Well, I look at it from the same POV of someone who’s, say, a model and then standards change and no one wants her type anymore. (Hypothetically–in real life, by the time standards change, your average model is too old to model.) It’s sad but I don’t think people necessarily owe you a living because you want to make a living doing x. If people don’t want to pay to see you, that’s life.

The demand creates the market, yes. Of course marketing folks have their ways of creating the demand as well.

And the carnival folks who were making a living at exhibiting themselves claim to have been making a good living. And apparently the demand is still there and switched to a new venue which claims higher motives. Reality tv seems to bear that out.

The well-meaning people in cities where human anomalies were making their living went to the courts and argued that the public display of human beings for profit was offensive and exploitative. And they won, effectively barring the exhibitors from making a living in their traditional way.
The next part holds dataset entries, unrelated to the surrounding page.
(* ===== verification/ElementTypes.v ===== *)
(** [ipfix/element_types.rs]: what an exporter's type records (RFC 5610) say of
    the Information Elements it sends. *)

From Stdlib Require Import ZArith Lia Strings.Byte.
From stdpp Require Import base tactics numbers list gmap.
From S2P Require Import Prelude Nom Std Crates IERegistry InformationElement DataRecord IpfixTypes.
#[local] Open Scope Z_scope.

Definition MAX_ELEMENTS : Z := 1024.
Definition MAX_NAME_LENGTH : Z := 256.

Abbreviation ElementKey := (Z * option Z)%type.

(** The parts of a type record a collector uses. *)
Record Description := mkDescription {
  d_id : Z;
  d_enterprise_number : option Z;
  d_data_type : Z;
  d_semantics : Z;
  d_name : option bytes;
}.

#[export] Instance Description_eq_dec : EqDecision Description.
Proof. solve_decision. Defined.

Inductive Learned :=
  | Defined (description : Description) (definition : IEDefinition)
  | Conflicting.

Record ElementTypes := mkTypes {
  domains : gmap Z (gmap ElementKey Learned);
  types_len : Z;
}.

Definition default_types : ElementTypes := mkTypes ∅ 0.

Definition types_lookup (self : ElementTypes) (domain id : Z) (enterprise_number : option Z)
    : option IEDefinition :=
  match self.(domains) !! domain with
  | None => None
  | Some elements =>
      match elements !! (id, enterprise_number) with
      | Some (Defined _ definition) => Some definition
      | Some Conflicting | None => None
      end
  end.

(** A number in decimal, after the enterprise number if there is one. *)
Definition unknown_element_name (id : Z) (enterprise_number : option Z) : bytes :=
  match enterprise_number with
  | Some enterprise => show enterprise ++ str "." ++ show id
  | None => show id
  end.

(** The octet of the null character. *)
Definition contains_nul (s : bytes) : bool := existsb (fun b => u8_of b =? 0) s.

Section learning.
Context `{CR : Crates}.

Abbreviation DataRecord := (DataRecord.DataRecord FieldSpecifier FieldValue).

Definition unsigned (value : FieldValue) : option Z :=
  match value with
  | FieldValue.Unsigned8 v | FieldValue.Unsigned16 v | FieldValue.Unsigned32 v
  | FieldValue.Unsigned64 v => Some v
  | _ => None
  end.

Definition usable_name (value : FieldValue) : option bytes :=
  match value with
  | FieldValue.String name =>
      if (0 <? zlen name) && (zlen name <=? MAX_NAME_LENGTH) && negb (contains_nul name)
      then Some name else None
  | _ => None
  end.
(** The loop over the template records of a set: withdraw, store or skip. *)
Definition apply_templates (registry : IERegistry) (types : ElementTypes) (map : Templates)
    (templates : list (Z * list FieldSpecifier)) (observation_domain_id all_id : Z) (reads : nat)
    : nat * Templates :=
  fold_left (fun '(reads, map) '(template_id, fields) =>
    match fields with
    | [] => (reads, withdraw_templates map observation_domain_id template_id all_id)
    | _ =>
        if IPFIX_VALID_TEMPLATE_ID template_id then
          TemplateCache.insert map (observation_domain_id, template_id)
            (resolve_fields registry types observation_domain_id fields) reads
        else (reads, map)
    end) templates (reads, map).

Definition learn_element_types (self : IpfixParser) (observation_domain_id : Z)
    (records : list Record_) : IpfixParser :=
  let '(types, changed) :=
    fold_left (fun '(types, changed) record =>
      match record with
      | OptionsData record =>
          let '(types, c) := learn types observation_domain_id record self.(ie_registry) in
          (types, changed || c)
      | _ => (types, changed)
      end) records (self.(element_types), false) in
  if negb changed then mkParser self.(ie_registry) types self.(templates) self.(options_templates)
  else
    let resolve fields :=
      resolve_fields self.(ie_registry) types observation_domain_id (spec <$> fields) in
    mkParser self.(ie_registry) types
      (TemplateCache.refresh_domain self.(templates) observation_domain_id resolve)
      (TemplateCache.refresh_domain self.(options_templates) observation_domain_id resolve).

Definition parse_records (observation_domain_id set_id : Z)
    : FnMut (nat * IpfixParser) (list Record_) := fun '(reads, self) input =>
  if set_id =? IPFIX_TEMPLATE_SET_ID then
    match many0_fn parse_template_record input with
    | Err e => (reads, self, Err e)
    | Ok (input, ts) =>
        let '(reads, map) := apply_templates self.(ie_registry) self.(element_types)
          self.(templates) ((fun t => (t.(t_template_id), t.(t_fields))) <$> ts)
          observation_domain_id IPFIX_TEMPLATE_SET_ID reads in
        (reads, mkParser self.(ie_registry) self.(element_types) map self.(options_templates),
         Ok (input, Template <$> ts))
    end
  else if set_id =? IPFIX_OPTIONS_TEMPLATE_SET_ID then
    match many0_fn parse_options_template_record input with
    | Err e => (reads, self, Err e)
    | Ok (input, ts) =>
        let '(reads, map) := apply_templates self.(ie_registry) self.(element_types)
          self.(options_templates) ((fun t => (t.(o_template_id), t.(o_fields))) <$> ts)
          observation_domain_id IPFIX_OPTIONS_TEMPLATE_SET_ID reads in
        (reads, mkParser self.(ie_registry) self.(element_types) self.(templates) map,
         Ok (input, OptionsTemplate <$> ts))
    end
  else if IPFIX_VALID_TEMPLATE_ID set_id then
    match parse_templated self observation_domain_id set_id reads input with
    | (reads, Err e) => (reads, self, Err e)
    | (reads, Ok (input, records)) =>
        (reads, learn_element_types self observation_domain_id records, Ok (input, records))
    end
  else (reads, self, Ok (input, [])).

Definition parse_set (observation_domain_id : Z) : FnMut (nat * IpfixParser) Set_ :=
  fun self input =>
    let* self, (input, id) := (self, be_u16 input) in
    let* self, (input, length) := (self, be_u16 input) in
    if length <? SET_HEADER_SIZE then (self, fail input)
    else
      let value_length := length - SET_HEADER_SIZE in
      let* self, (input, records) :=
        map_parser (nom_take value_length) (parse_records observation_domain_id id) self input in
      (self, Ok (input, mkSet id length records)).

Definition parse : FnMut (nat * IpfixParser) IpfixPacket := fun self input =>
  let* self, (input, header) := (self, parse_header input) in
  let data_length := Z.max 0 (header.(h_length) - IPFIX_HEADER_SIZE) in
  let* self, (input, sets) :=
    map_parser (nom_take data_length)
      (fun self data => many0 (parse_set header.(h_observation_domain_id)) self data) self input in
  (self, Ok (input, mkPacket header sets)).
End parser.

(** ** Values *)

Section values.
Context `{NM : Nom} `{CR : Crates}.

(** What the octets [c] of a value of type [dt] that is not a list decode to. *)
Definition value_spec (dt : DataType) (c : bytes) (v : FieldValue) : Prop :=
  let n := zlen c in
  let raw := v = FieldValue.OctetArray c in
  match dt with
  | DataType.Boolean =>
      if n =? 1 then
        v = if be_value c =? 1 then FieldValue.Boolean true
            else if be_value c =? 2 then FieldValue.Boolean false else FieldValue.Null
      else raw
  | DataType.Unsigned =>
      if (1 <=? n) && (n <=? 8) then
        v = (if n =? 1 then FieldValue.Unsigned8 else if n =? 2 then FieldValue.Unsigned16
             else if n <=? 4 then FieldValue.Unsigned32 else FieldValue.Unsigned64) (be_value c)
      else raw
  | DataType.Signed =>
      if (1 <=? n) && (n <=? 8) then
        v = (if n =? 1 then FieldValue.Signed8 else if n =? 2 then FieldValue.Signed16
             else if n <=? 4 then FieldValue.Signed32 else FieldValue.Signed64)
              (to_signed (8 * n) (be_value c))
      else raw
  | DataType.Float =>
      if n =? 4 then v = FieldValue.Float32 (be_value c)
      else if n =? 8 then v = FieldValue.Float64 (be_value c) else raw
  | DataType.MacAddress => if n =? 6 then v = FieldValue.MacAddress (MacAddr6_from c) else raw
  | DataType.Ipv4Address => if n =? 4 then v = FieldValue.Ipv4Address (be_value c) else raw
  | DataType.Ipv6Address => if n =? 16 then v = FieldValue.Ipv6Address (be_value c) else raw
  | DataType.String =>
      v = match from_utf8 c with
          | Some s => FieldValue.String (trim_end_nul s)
          | None => FieldValue.Null
          end
  | DataType.DateTimeSeconds =>
      if n =? 4 then exists d, v = FieldValue.DateTimeSeconds d /\ timestamp d = be_value c /\
        timestamp_subsec_nanos d = 0
      else raw
  | DataType.DateTimeMilliseconds =>
      if n =? 8 then
        v = match (if decide (be_value c < 2 ^ 63) then from_timestamp_millis (be_value c) else None) with
            | Some d => FieldValue.DateTimeMilliseconds d
            | None => FieldValue.Null
            end
      else raw
  | DataType.DateTimeMicroseconds =>
      if n =? 8 then exists d, v = FieldValue.DateTimeMicroseconds d /\
        timestamp d = be_value (take 4 c) - NTP_UNIX_EPOCH_DIFF /\
        timestamp_subsec_nanos d = be_value (drop 4 c) * NANOS / 2 ^ 32
      else raw
  | DataType.DateTimeNanoseconds =>
      if n =? 8 then exists d, v = FieldValue.DateTimeNanoseconds d /\
        timestamp d = be_value (take 4 c) - NTP_UNIX_EPOCH_DIFF /\
        timestamp_subsec_nanos d = be_value (drop 4 c) * NANOS / 2 ^ 32
      else raw
  | _ => raw
  end.

Ltac split_length :=
  repeat lazymatch goal with
  | |- reads _ (fun i => if ?x =? ?y then _ else _) _ => destruct (Z.eqb_spec x y); [subst x|]
  | |- reads _ (fun i => if ?b then _ else _) _ => destruct b eqn:?
  end.

Ltac read_value :=
  eapply reads_mono; [eapply reads_map; reads_prim|];
  intros c v Hc (a & Ha & ->); unfold value_spec; rewrite ?Hc; cbv zeta;
  repeat match goal with
  | |- context [if Z.eqb ?x ?y then _ else _] => destruct (Z.eqb_spec x y); try lia
  | |- context [if Z.leb ?x ?y then _ else _] => destruct (Z.leb_spec x y); try lia
  | |- context [if Z.leb ?x ?y && Z.leb ?z ?t then _ else _] =>
      destruct (Z.leb_spec x y), (Z.leb_spec z t); try lia; cbn [andb]
  end;
  try (by rewrite Ha);
  first [ by eauto | rewrite Ha; by destruct (from_utf8 c)
        | rewrite Ha; by destruct (be_value c =? 1), (be_value c =? 2) ].

Lemma reads_plain_value dt n :
  0 <= n -> reads n (parse_plain_value dt n) (value_spec dt).
Proof.
  intros Hn. apply (reads_ext _ (fun i => parse_plain_value dt n i)); [done|].
  unfold parse_plain_value. cbv zeta. destruct dt; split_length; read_value.
Qed.

Lemma leaves_plain_value dt n i : leaves i (parse_plain_value dt n i).
Proof.
  unfold parse_plain_value. cbv zeta.
  destruct dt; repeat match goal with |- leaves _ (if ?b then _ else _) => destruct b end;
    auto with leaves.
Qed.

Lemma leaves_field_specifier i : leaves i (parse_field_specifier i).
Proof. unfold parse_field_specifier. auto 8 with leaves. Qed.

Lemma leaves_field_length fl i : leaves i (parse_field_length i fl).
Proof.
  unfold parse_field_length. destruct (negb _); [apply leaves_ok|].
  apply leaves_bind; [auto with leaves|]. intros i' b. destruct (_ <? _); auto with leaves.
Qed.
End values.
#[export] Hint Resolve leaves_field_specifier leaves_field_length leaves_plain_value : leaves.

(** ** Nesting *)

Section depth.
Context `{CR : Crates}.

Definition zmax {A} (f : A -> Z) (l : list A) : Z := foldr (fun a m => Z.max (f a) m) 0 l.

(** How many lists a value is nested in. *)
Fixpoint value_depth (v : FieldValue) : Z :=
  match v with
  | FieldValue.BasicList b => 1 + zmax value_depth b.(bl_content)
  | FieldValue.SubTemplateList l =>
      1 + zmax (fun r => zmax value_depth r.(rec_values)) l.(stl_data)
  | FieldValue.SubTemplateMultiList l =>
      1 + zmax (fun item => zmax (fun r => zmax value_depth r.(rec_values)) item.(mi_data))
            l.(ml_data)
  | _ => 0
  end.

Lemma zmax_le {A} (f : A -> Z) l m : 0 <= m -> Forall (fun a => f a <= m) l -> zmax f l <= m.
Proof. intros Hm. unfold zmax. induction 1; cbn; lia. Qed.
End depth.

(** ** The cycle of values and records *)

Section cycle_facts.
Context `{NM : Nom} `{CR : Crates} `{CK : Clock}.
Context (self : IpfixParser) (dom : Z) (pv : DataType -> Z -> Z -> FnMut nat FieldValue).

(** What the value parser guarantees at depth [d]: it takes exactly the
    octets it is told to, fails only with [Error], and returns values that
    nest no further than the depth that is left. *)
Definition value_post (n d : Z) (reads : nat) (i : bytes) (reads' : nat) (r : bytes * FieldValue) : Prop :=
  (reads <= reads')%nat /\ r.1 `suffix_of` i /\ (0 <= n -> zlen i = n + zlen r.1) /\
  (d <= MAX_LIST_DEPTH -> value_depth r.2 <= MAX_LIST_DEPTH - d).

Definition value_ok (d : Z) : Prop :=
  forall dt n reads i, swp (pv dt n d reads i) (value_post n d reads i) (fun s => reads <= s)%nat.

(** The values of a record at depth [d] nest no further than that. *)
Definition record_ok (d : Z) (r : DataRecord.DataRecord FieldSpecifier FieldValue) : Prop :=
  d <= MAX_LIST_DEPTH -> Forall (fun v => value_depth v <= MAX_LIST_DEPTH - d) r.(rec_values).

Definition wrapped_ok (d : Z) (r : Record_) : Prop :=
  match r with Data dr | OptionsData dr => record_ok d dr | _ => True end.

Context (d : Z) (Hpv : value_ok d).

Lemma swp_values fields : forall reads i,
  swp (parse_values pv fields d reads i) (fun s '(i', vs) =>
    (reads <= s)%nat /\ i' `suffix_of` i /\ length vs = length fields /\
    (d <= MAX_LIST_DEPTH -> Forall (fun v => value_depth v <= MAX_LIST_DEPTH - d) vs))
    (fun s => reads <= s)%nat.
Proof.
  induction fields as [|f fields IH]; intros reads i; cbn [parse_values].
  - apply swp_lift; [done|]. cbn. auto.
  - apply swp_pure; [done|].
    eapply wp_mono; [apply leaves_field_length|]. intros [i1 n] Hi1.
    apply swp_bind. eapply swp_mono; [apply Hpv| |done].
    intros s1 [i2 v] (Hs1 & Hi2 & _ & Hd). cbn [fst snd] in *.
    apply swp_bind. eapply swp_mono; [apply IH| |]; [|cbn; intros; lia].
    intros s2 [i3 vs] (Hs2 & Hi3 & Hl & Hds). cbn. split_and!; [lia| |lia|].
    + etransitivity; [exact Hi3|]. by etransitivity.
    + intros. constructor; auto.
Qed.

Lemma swp_record fields reads i :
  swp (parse_record_from_fields pv fields d reads i) (fun s '(i', r) =>
    (reads <= s)%nat /\ (record_ok d r /\ r.(rec_fields) = fields /\
      length r.(rec_values) = length fields) /\ i' `suffix_of` i)
    (fun s => reads <= s)%nat.
Proof.
  unfold parse_record_from_fields. apply swp_bind.
  eapply swp_mono; [apply swp_values| |done]. intros s [i' vs] (? & ? & ? & ?). by split_and!.
Qed.
(* ===== verification/IpfixEncoder.v ===== *)
(** [ipfix/encoder.rs]: writing IPFIX messages, and reading them back.

    Every encoder is generic in its buffer; those that assemble octets on the
    side use a [Vec<u8>]. *)

From Stdlib Require Import ZArith Lia Strings.Byte.
From stdpp Require Import base tactics numbers list sets.
From S2P Require Import TemplateCache.
From S2P Require Import Prelude Nom Parsing Std Crates CommonParser IERegistry InformationElement DataRecord IpfixTypes ElementTypes Ipfix.
#[local] Open Scope Z_scope.

Section encoder.
Context `{CR : Crates}.

Abbreviation DataRecord := (DataRecord.DataRecord FieldSpecifier FieldValue).

Definition datetime_to_ntp (dt : DateTime) : Z * Z :=
  let unix_secs := wrap 64 (timestamp dt) in
  let ntp_secs := wrap 64 (unix_secs + NTP_UNIX_EPOCH_DIFF) in
  let nanos := timestamp_subsec_nanos dt in
  let fraction := wrap 64 (Z.shiftl nanos 32) / 1_000_000_000 in
  (wrap 32 ntp_secs, wrap 32 fraction).

Definition FieldSpecifier_encode `{BM : BufMut B} (self : FieldSpecifier) (buf : B) : B :=
  let id_with_enterprise_bit :=
    if self.(enterprise_bit) then Z.lor self.(information_element_identifier) 0x8000
    else self.(information_element_identifier) in
  let buf := put_u16 buf id_with_enterprise_bit in
  let buf := put_u16 buf self.(field_length) in
  match self.(enterprise_number) with
  | Some enterprise_number => put_u32 buf enterprise_number
  | None => buf
  end.

Definition Header_encode `{BM : BufMut B} (self : Header) (buf : B) : B :=
  let buf := put_u16 buf self.(h_version) in
  let buf := put_u16 buf self.(h_length) in
  let buf := put_u32 buf (wrap 32 (timestamp self.(h_export_time))) in
  let buf := put_u32 buf self.(h_sequence_number) in
  put_u32 buf self.(h_observation_domain_id).

Definition SetHeader_encode `{BM : BufMut B} (self : SetHeader) (buf : B) : B :=
  let buf := put_u16 buf self.(sh_set_id) in
  put_u16 buf self.(sh_length).

Definition TemplateRecord_encode `{BM : BufMut B} (self : TemplateRecord) (buf : B) : B :=
  let buf := put_u16 buf self.(t_template_id) in
  let buf := put_u16 buf self.(t_field_count) in
  fold_left (fun buf field => FieldSpecifier_encode field buf) self.(t_fields) buf.

Definition OptionsTemplateRecord_encode `{BM : BufMut B} (self : OptionsTemplateRecord) (buf : B) : B :=
  let buf := put_u16 buf self.(o_template_id) in
  let buf := put_u16 buf self.(o_field_count) in
  let buf := put_u16 buf self.(o_scope_field_count) in
  fold_left (fun buf field => FieldSpecifier_encode field buf) self.(o_fields) buf.

Definition put_fixed `{BM : BufMut B} (bytes : bytes) (length : Z) (buf : B) : B :=
  let bytes := take (Z.to_nat (Z.min (zlen bytes) length)) bytes in
  let buf := put_slice buf bytes in
  put_bytes buf 0 (length - zlen bytes).

Definition put_uint `{BM : BufMut B} (value length : Z) (buf : B) : B :=
  let bytes := be_bytes 8 value in
  if length <=? zlen bytes then put_slice buf (drop (Z.to_nat (zlen bytes - length)) bytes)
  else put_slice (put_bytes buf 0 (length - zlen bytes)) bytes.

Definition put_int `{BM : BufMut B} (value length : Z) (buf : B) : B :=
  let bytes := be_bytes 8 value in
  if length <=? zlen bytes then put_slice buf (drop (Z.to_nat (zlen bytes - length)) bytes)
  else put_slice (put_bytes buf (if value <? 0 then 0xff else 0) (length - zlen bytes)) bytes.

(** [encode_field_value], given how a value encodes itself. *)
Definition encode_field_value_with
    (encode : forall B (BM : BufMut B), FieldValue -> B -> B)
    `{BM : BufMut B} (value : FieldValue) (field_length : Z) (buf : B) : B :=
  if field_length =? IPFIX_VARIABLE_LENGTH then
    let value_data := encode bytes _ value [] in
    let buf :=
      if zlen value_data <? 255 then put_u8 buf (wrap 8 (zlen value_data))
      else put_u16 (put_u8 buf 255) (wrap 16 (zlen value_data)) in
    put_slice buf value_data
  else if field_length =? 0 then encode B _ value buf
  else
    let length := field_length in
    match value with
    | FieldValue.Unsigned8 v => put_uint v length buf
    | FieldValue.Unsigned16 v => put_uint v length buf
    | FieldValue.Unsigned32 v => put_uint v length buf
    | FieldValue.Unsigned64 v => put_uint v length buf
    | FieldValue.Signed8 v => put_int v length buf
    | FieldValue.Signed16 v => put_int v length buf
    | FieldValue.Signed32 v => put_int v length buf
    | FieldValue.Signed64 v => put_int v length buf
    | FieldValue.OctetArray v => put_fixed v length buf
    | FieldValue.String v =>
        put_fixed (take (floor_char_boundary v (Z.to_nat length)) v) length buf
    | FieldValue.Null => put_bytes buf 0 length
    | _ => encode B _ value buf
    end.

(** The fields of a record with their values, in template order, up to the
    shorter of the two. *)
Fixpoint encode_values (encode : forall B (BM : BufMut B), FieldValue -> B -> B)
    `{BM : BufMut B} (values : list FieldValue) (fields : list ResolvedField) (buf : B) : B :=
  match values with
  | [] => buf
  | value :: values =>
      match fields with
      | [] => buf
      | field :: fields =>
          encode_values encode values fields
            (encode_field_value_with encode value field.(spec).(field_length) buf)
      end
  end.

Fixpoint FieldValue_encode {B} {BM : BufMut B} (self : FieldValue) (buf : B) {struct self} : B :=
  let encode B (BM : BufMut B) := @FieldValue_encode B BM in
  match self with
  | FieldValue.Unsigned8 v => put_u8 buf v
  | FieldValue.Unsigned16 v => put_u16 buf v
  | FieldValue.Unsigned32 v => put_u32 buf v
  | FieldValue.Unsigned64 v => put_u64 buf v
  | FieldValue.Unsigned256 v => put_slice buf (U256_to_big_endian v)
  | FieldValue.Signed8 v => put_i8 buf v
  | FieldValue.Signed16 v => put_i16 buf v
  | FieldValue.Signed32 v => put_i32 buf v
  | FieldValue.Signed64 v => put_i64 buf v
  | FieldValue.Float32 v => put_f32 buf v
  | FieldValue.Float64 v => put_f64 buf v
  | FieldValue.Boolean v => put_u8 buf (if v then 1 else 2)
  | FieldValue.MacAddress v => put_slice buf (MacAddr6_as_bytes v)
  | FieldValue.OctetArray v => put_slice buf v
  | FieldValue.String v => put_slice buf v
  | FieldValue.DateTimeSeconds v => put_u32 buf (wrap 32 (timestamp v))
  | FieldValue.DateTimeMilliseconds v => put_u64 buf (wrap 64 (Crates.timestamp_millis v))
  | FieldValue.DateTimeMicroseconds v | FieldValue.DateTimeNanoseconds v =>
      let '(ntp_secs, fraction) := datetime_to_ntp v in put_u32 (put_u32 buf ntp_secs) fraction
  | FieldValue.Ipv4Address v => put_slice buf (be_bytes 4 v)
  | FieldValue.Ipv6Address v => put_slice buf (be_bytes 16 v)
  | FieldValue.BasicList v =>
      let buf := put_u8 buf (Semantic.into v.(bl_semantic)) in
      let buf := FieldSpecifier_encode v.(bl_field) buf in
      fold_left (fun buf value =>
        encode_field_value_with encode value v.(bl_field).(field_length) buf) v.(bl_content) buf
  | FieldValue.SubTemplateList v =>
      let buf := put_u8 buf (Semantic.into v.(stl_semantic)) in
      let buf := put_u16 buf v.(stl_template_id) in
      fold_left (fun buf record => encode_values encode record.(rec_values) record.(rec_fields) buf)
        v.(stl_data) buf
  | FieldValue.SubTemplateMultiList v =>
      let buf := put_u8 buf (Semantic.into v.(ml_semantic)) in
      fold_left (fun buf item =>
        let buf := put_u16 buf item.(mi_template_id) in
        let buf := put_u16 buf item.(mi_length) in
        fold_left (fun buf record => encode_values encode record.(rec_values) record.(rec_fields) buf)
          item.(mi_data) buf) v.(ml_data) buf
  | FieldValue.Null => buf
  end.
The people displaying themselves argued that they were not the modern day Elephant Man and that they were chosing the occupation by choice. Some argued that it was the only thing they could do in their situation and I think it’s a valid argument. At the time, and still, there are many conditions which can’t be ameliorated by modern medicine.

So presently their only recourse, other than the internet or the underground, is to participate in a venue where they no longer have control over their finances. Ironic, since that thwarts the original intent of the do-gooders. At least as it was presented. Personally I think there may have been an element of revulsion there which could hardly have been mentioned without offending the very people they purported to “help” out of their “plight.”

Your mention of trends in models may be valid in a popular culture sort of way but the models, I believe, never did have the autonomy that the carnival people did.

(Think of all the poor models right now who are rushing to the orthodontist to get that essential space between the front teeth engineered. Ah, the things people will do for money. Heh.)

Most of my information on this is from a decade of researching carnival culture and haunting carnival forums where I conversed with the last of the dying culture. Straight from the Horse Man’s mouth so to speak.